## [WORK ITEM]
Output the listing below verbatim.
◇ ◇ ◇ ◇
(* ===== verification/Lru.v ===== *)
(** * kmem: the LRU cache

    mizu/lib/kmem/src/lru.rs: a hash map from keys to the nodes of a doubly linked
    list between two sigils, most recently used first.  Nodes are boxes: a heap from
    addresses to nodes, where [None] is a null pointer or an uninitialised field.  The
    hash map holds, as the code does, pointers to the keys inside the nodes
    ([KeyRef]), compared by what they point to; its order is of no account.  The use
    of a box that is not there, or of a field that is not initialised, is a [Panic].
    A [&mut V] that is returned is what the caller does with it, a function. *)

From S2P Require Import Prelude Ksc.

Import Errno.

Module Lru.
Section Lru.
Context {K V : Type} `{EqDecision K}.

Record LruEntry := mk_entry { key : option K; val : option V; prev : option nat; next : option nat }.
(** [map]: the address of the key and the node. *)
Record LruCache := mk_lru { nodes : gmap nat LruEntry; map : list (nat * nat); cap : Z; head : nat; tail : nat }.
Notation M := (PT LruCache Error).

Definition lget : M LruCache := fun s => Some (Ok s, s).
Definition lput (s : LruCache) : M unit := fun _ => Some (Ok tt, s).
Definition set_nodes (ns : gmap nat LruEntry) (s : LruCache) : LruCache := mk_lru ns (map s) (cap s) (head s) (tail s).
Definition set_map (m : list (nat * nat)) (s : LruCache) : LruCache := mk_lru (nodes s) m (cap s) (head s) (tail s).
Definition set_cap (c : Z) (s : LruCache) : LruCache := mk_lru (nodes s) (map s) c (head s) (tail s).

(** ** Nodes *)
Definition entry_new (k : K) (v : V) : LruEntry := mk_entry (Some k) (Some v) None None.
Definition new_sigil : LruEntry := mk_entry None None None None.
(** [*n] *)
Definition node (n : nat) : M LruEntry := s ← lget; pt_opt (nodes s !! n).
(** [*n = e] *)
Definition set_node (n : nat) (e : LruEntry) : M unit := _ ← node n; s ← lget; lput (set_nodes (<[n := e]> (nodes s)) s).
Definition set_next (n : nat) (x : option nat) : M unit := e ← node n; set_node n (mk_entry (key e) (val e) (prev e) x).
Definition set_prev (n : nat) (x : option nat) : M unit := e ← node n; set_node n (mk_entry (key e) (val e) x (next e)).
Definition set_val (n : nat) (v : V) : M unit := e ← node n; set_node n (mk_entry (key e) (Some v) (prev e) (next e)).
(** [Box::into_raw(Box::new(e))], [*Box::from_raw(n)] *)
Definition box_new (e : LruEntry) : M nat :=
  s ← lget; let n := fresh (dom (nodes s)) in _ ← lput (set_nodes (<[n := e]> (nodes s)) s); mret n.
Definition box_take (n : nat) : M LruEntry :=
  e ← node n; s ← lget; _ ← lput (set_nodes (delete n (nodes s)) s); mret e.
◇ ◇ ◇ ◇
## [REPLY TO THE TASK]
(* ===== verification/Lru.v ===== *)
(** * kmem: the LRU cache

    mizu/lib/kmem/src/lru.rs: a hash map from keys to the nodes of a doubly linked
    list between two sigils, most recently used first.  Nodes are boxes: a heap from
    addresses to nodes, where [None] is a null pointer or an uninitialised field.  The
    hash map holds, as the code does, pointers to the keys inside the nodes
    ([KeyRef]), compared by what they point to; its order is of no account.  The use
    of a box that is not there, or of a field that is not initialised, is a [Panic].
    A [&mut V] that is returned is what the caller does with it, a function. *)

From S2P Require Import Prelude Ksc.

Import Errno.

Module Lru.
Section Lru.
Context {K V : Type} `{EqDecision K}.

Record LruEntry := mk_entry { key : option K; val : option V; prev : option nat; next : option nat }.
(** [map]: the address of the key and the node. *)
Record LruCache := mk_lru { nodes : gmap nat LruEntry; map : list (nat * nat); cap : Z; head : nat; tail : nat }.
Notation M := (PT LruCache Error).

Definition lget : M LruCache := fun s => Some (Ok s, s).
Definition lput (s : LruCache) : M unit := fun _ => Some (Ok tt, s).
Definition set_nodes (ns : gmap nat LruEntry) (s : LruCache) : LruCache := mk_lru ns (map s) (cap s) (head s) (tail s).
Definition set_map (m : list (nat * nat)) (s : LruCache) : LruCache := mk_lru (nodes s) m (cap s) (head s) (tail s).
Definition set_cap (c : Z) (s : LruCache) : LruCache := mk_lru (nodes s) (map s) c (head s) (tail s).

(** ** Nodes *)
Definition entry_new (k : K) (v : V) : LruEntry := mk_entry (Some k) (Some v) None None.
Definition new_sigil : LruEntry := mk_entry None None None None.
(** [*n] *)
Definition node (n : nat) : M LruEntry := s ← lget; pt_opt (nodes s !! n).
(** [*n = e] *)
Definition set_node (n : nat) (e : LruEntry) : M unit := _ ← node n; s ← lget; lput (set_nodes (<[n := e]> (nodes s)) s).
Definition set_next (n : nat) (x : option nat) : M unit := e ← node n; set_node n (mk_entry (key e) (val e) (prev e) x).
Definition set_prev (n : nat) (x : option nat) : M unit := e ← node n; set_node n (mk_entry (key e) (val e) x (next e)).
Definition set_val (n : nat) (v : V) : M unit := e ← node n; set_node n (mk_entry (key e) (Some v) (prev e) (next e)).
(** [Box::into_raw(Box::new(e))], [*Box::from_raw(n)] *)
Definition box_new (e : LruEntry) : M nat :=
  s ← lget; let n := fresh (dom (nodes s)) in _ ← lput (set_nodes (<[n := e]> (nodes s)) s); mret n.
Definition box_take (n : nat) : M LruEntry :=
  e ← node n; s ← lget; _ ← lput (set_nodes (delete n (nodes s)) s); mret e.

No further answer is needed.